In any-case, the fact remains they in fact DO NOT KNOW if the Republican deaths were vaccinated. They are assuming as much. That is just the 1st major flaw in this. Second is that, as I mentioned, the disparity between voter pools seem large. It would be worth knowing exactly how many of where they pulled records.
Now that I think about it, I think even your question to me is wrong. Quantitative is based on real numbers. They stated they didnt have individual vaccine records. In the article you linked, they made this statement. "Despite the fact that the initial runs of Covid-19 vaccines were developed during Donald Trump’s administration, many Republicans and conservatives refused innoculation. Response to the coronavirus pandemic was politicised, resulting in many Republicans refusing to take the vaccine, either as a result of misinformation spread by conspiracy communities and right-wing media figures and lawmakers, or simply due to a lack of trust in the Biden administration." This isn't quantitative and fits the definition of qualitative; you know because this is subjective. The above, that I got from your link, is an observation. Qualitative research is based on obsevractions which are subjective. For example, you think we almost lost our country on Jan 6th when reality is we did not come close. They are mixing the two together. (which you can do btw) So in summary. They took public voter rolls, public death records and then guessed that because they voted red, they didnt take the clot shot because of politics. Which seems odd because many republicans here on this forum took the shot. For example, my entire family votes Red. I am the only member to have NOT taken it. You want so bad for your imagination to be true. It took me all of 15 minutes to blow holes in this.
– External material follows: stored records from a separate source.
(* ===== verification/Words.v ===== *)
(** * 32-bit words as four bytes

    A word and its bytes, bit by bit: the tools of the Michael code and of AES. *)
From Stdlib Require Import ZArith Lia Bool.
From stdpp Require Import base option list numbers.
From S2P Require Import Prelude.
Local Open Scope Z_scope.

Definition is_word (x : Z) : Prop := 0 <= x < 2 ^ 32.

Definition word_of (b0 b1 b2 b3 : Z) : Z := b0 + b1 * 2 ^ 8 + b2 * 2 ^ 16 + b3 * 2 ^ 24.

(** Byte [k] of a word. *)
Definition wbyte (x k : Z) : Z := x / 2 ^ (8 * k) mod 2 ^ 8.

Lemma word_split x : 0 <= x < 2 ^ 32 ->
  x = wbyte x 0 + wbyte x 1 * 2 ^ 8 + wbyte x 2 * 2 ^ 16 + wbyte x 3 * 2 ^ 24 /\
  is_byte (wbyte x 0) /\ is_byte (wbyte x 1) /\ is_byte (wbyte x 2) /\ is_byte (wbyte x 3).
Proof.
  intros Hx. split.
  - unfold wbyte. change (2 ^ (8 * 0)) with 1. change (2 ^ (8 * 1)) with 256.
    change (2 ^ (8 * 2)) with 65536. change (2 ^ (8 * 3)) with 16777216. change (2 ^ 8) with 256.
    change (2 ^ 16) with 65536. change (2 ^ 24) with 16777216. change (2 ^ 32) with 4294967296 in Hx.
    Z.div_mod_to_equations. lia.
  - unfold wbyte, is_byte. change 256 with (2 ^ 8). repeat split; apply Z.mod_pos_bound; lia.
Qed.


Lemma wbyte_bit x k n : 0 <= k -> 0 <= n < 8 -> Z.testbit (wbyte x k) n = Z.testbit x (8 * k + n).
Proof.
  intros Hk Hn. unfold wbyte. rewrite Z.mod_pow2_bits_low by lia.
  rewrite Z.div_pow2_bits by lia. f_equal. lia.
Qed.

Lemma wbyte_byte x k : is_byte (wbyte x k).
Proof. unfold wbyte, is_byte. change 256 with (2 ^ 8). apply Z.mod_pos_bound. lia. Qed.

(** Bit [n] of four bytes put together. *)
Lemma word_of_bit b0 b1 b2 b3 n :
  is_byte b0 -> is_byte b1 -> is_byte b2 -> is_byte b3 -> 0 <= n ->
  Z.testbit (word_of b0 b1 b2 b3) n =
    if n <? 8 then Z.testbit b0 n else if n <? 16 then Z.testbit b1 (n - 8)
    else if n <? 24 then Z.testbit b2 (n - 16) else if n <? 32 then Z.testbit b3 (n - 24) else false.
Proof.
  intros H0 H1 H2 H3 Hn. unfold word_of.
  assert (B : forall b k, is_byte b -> 8 <= k -> Z.testbit b k = false) by (intros; apply byte_testbit_above; done).
  unfold is_byte in *.
  rewrite <- (lor_shiftl_add _ b1 8), <- (lor_shiftl_add _ b2 16), <- (lor_shiftl_add _ b3 24); try lia.
  - rewrite !Z.lor_spec, !Z.shiftl_spec by done.
    destruct (Z.ltb_spec n 8); [rewrite !(Z.testbit_neg_r _ (n - _)) by lia; rewrite !orb_false_r; done|].
    rewrite (B b0) by lia. cbn [orb].
    destruct (Z.ltb_spec n 16); [rewrite !(Z.testbit_neg_r _ (n - 16)), !(Z.testbit_neg_r _ (n - 24)) by lia; rewrite !orb_false_r; done|].
    rewrite (B b1) by lia. cbn [orb].
    destruct (Z.ltb_spec n 24); [rewrite !(Z.testbit_neg_r _ (n - 24)) by lia; rewrite !orb_false_r; done|].
    rewrite (B b2) by lia. cbn [orb].
    destruct (Z.ltb_spec n 32); [done|]. apply B; lia.
  - rewrite (lor_shiftl_add b0) by lia. rewrite lor_shiftl_add by lia. lia.
  - rewrite (lor_shiftl_add b0) by lia. lia.
Qed.

Lemma u32_is_word x : is_word (u32 x).
Proof. apply u32_range. Qed.

Lemma lxor_is_word x y : is_word x -> is_word y -> is_word (Z.lxor x y).
Proof. apply (lxor_below 32). lia. Qed.

Lemma word_of_is_word a b c d : is_byte a -> is_byte b -> is_byte c -> is_byte d -> is_word (word_of a b c d).
Proof. unfold is_byte, is_word, word_of. lia. Qed.

#[export] Hint Resolve u32_is_word lxor_is_word : cbytes.

(** ** Words, highest byte first *)

Definition W (a b c d : Z) : Z := word_of d c b a.

Lemma W_is_word a b c d : is_byte a -> is_byte b -> is_byte c -> is_byte d -> is_word (W a b c d).
Proof. intros. apply word_of_is_word; done. Qed.

Lemma W_split x : is_word x -> exists a b c d, x = W a b c d /\ is_byte a /\ is_byte b /\ is_byte c /\ is_byte d.
Proof.
  intros Hx. destruct (word_split x Hx) as (E & H0 & H1 & H2 & H3).
  exists (wbyte x 3), (wbyte x 2), (wbyte x 1), (wbyte x 0). done.
Qed.

Section Bytewise.
  Context (op : Z -> Z -> Z) (f : bool -> bool -> bool).
  Context (op_spec : forall x y n, Z.testbit (op x y) n = f (Z.testbit x n) (Z.testbit y n)).
  Context (op_byte : forall x y, is_byte x -> is_byte y -> is_byte (op x y)) (f0 : f false false = false).

Lemma W_bytewise a b c d a' b' c' d' :
  is_byte a -> is_byte b -> is_byte c -> is_byte d -> is_byte a' -> is_byte b' -> is_byte c' -> is_byte d' ->
  op (W a b c d) (W a' b' c' d') = W (op a a') (op b b') (op c c') (op d d').
Proof.
  intros. apply Z.bits_inj'. intros n Hn. unfold W. rewrite op_spec, !word_of_bit by auto.
  repeat match goal with |- context [n <? ?k] => destruct (n <? k); [rewrite op_spec; done|] end. done.
Qed.
End Bytewise.

Lemma W_lxor a b c d a' b' c' d' :
  is_byte a -> is_byte b -> is_byte c -> is_byte d -> is_byte a' -> is_byte b' -> is_byte c' -> is_byte d' ->
  Z.lxor (W a b c d) (W a' b' c' d') = W (Z.lxor a a') (Z.lxor b b') (Z.lxor c c') (Z.lxor d d').
Proof. apply (W_bytewise _ xorb); [apply Z.lxor_spec | apply lxor_byte | done]. Qed.

Lemma W_land a b c d a' b' c' d' :
  is_byte a -> is_byte b -> is_byte c -> is_byte d -> is_byte a' -> is_byte b' -> is_byte c' -> is_byte d' ->
  Z.land (W a b c d) (W a' b' c' d') = W (Z.land a a') (Z.land b b') (Z.land c c') (Z.land d d').
Proof. apply (W_bytewise _ andb); [apply Z.land_spec | intros; apply land_byte; done | done]. Qed.

Lemma land_ff_id x : is_byte x -> Z.land x 0xff = x.
Proof. intros Hx. rewrite land_ff_mod. apply Z.mod_small. done. Qed.

Ltac w_arith :=
  unfold W, word_of, u8, u32, is_byte in *; rewrite ?Z.shiftr_div_pow2, ?Z.shiftl_mul_pow2 by lia;
  change (2 ^ 8) with 256 in *; change (2 ^ 16) with 65536 in *; change (2 ^ 24) with 16777216 in *;
  change (2 ^ 32) with 4294967296 in *; Z.div_mod_to_equations; lia.

Section Shifts.
  Context (a b c d : Z) (Ha : is_byte a) (Hb : is_byte b) (Hc : is_byte c) (Hd : is_byte d).

Lemma W_shr8 : Z.shiftr (W a b c d) 8 = W 0 a b c.
Proof. w_arith. Qed.
Lemma W_shr16 : Z.shiftr (W a b c d) 16 = W 0 0 a b.
Proof. w_arith. Qed.
Lemma W_shr24 : Z.shiftr (W a b c d) 24 = W 0 0 0 a.
Proof. w_arith. Qed.
Lemma W_shl8 : u32 (Z.shiftl (W a b c d) 8) = W b c d 0.
Proof. w_arith. Qed.
Lemma W_low : W a b c d & 0xff = d.
Proof. rewrite land_ff_mod. w_arith. Qed.
Lemma W_u8 : u8 (W a b c d) = d.
Proof. w_arith. Qed.
End Shifts.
Here is more "data" for you. Florida released numbers that their population is 69% vaccinated. Florida has a population of 21.78 million Here are their latest voter registration numbers. If truly looking at Quantitative reasoning only, meaning to leave subjectivity out of it. It is MORE LIKELY that Florida republicans are vaccinated than not. This is CDC data by age group. Florida's average age is around 42. So based on this and the above, it is even MORE LIKELY that Florida's republicans got the clot shot.
Also to note, Florida's population gets more red the older it gets. Do what you will with that. Can spin it a few ways, but that isn't objective.
i didnt say you did, i like to ask questions and clarify. its good these people died? its a "good riddance" as you say? you are pleased by the death of these people and them having left families behind. i know a guy who died, my best friend's cousin who i knew growing up. he was a nice guy. republican for sure (and overweight and diabetic). i would never say good riddance about him, regardless of his politics. i dont think of politics in these terms, and i think anyone who frames things this way is a real fucking asshole, to be honest.
Like I said, you don't know what you're talking about. Probabilities ARE facts. In fact, society itself runs on probabilistic determinations.
Well, you're wrong. From the study: "Our approach estimates “excess death rates” as the percent increase in deaths above expected deaths that are due to seasonality, geographic location, party affiliation, and age." So, you were just mouthing off. You knocked YOURSELF out.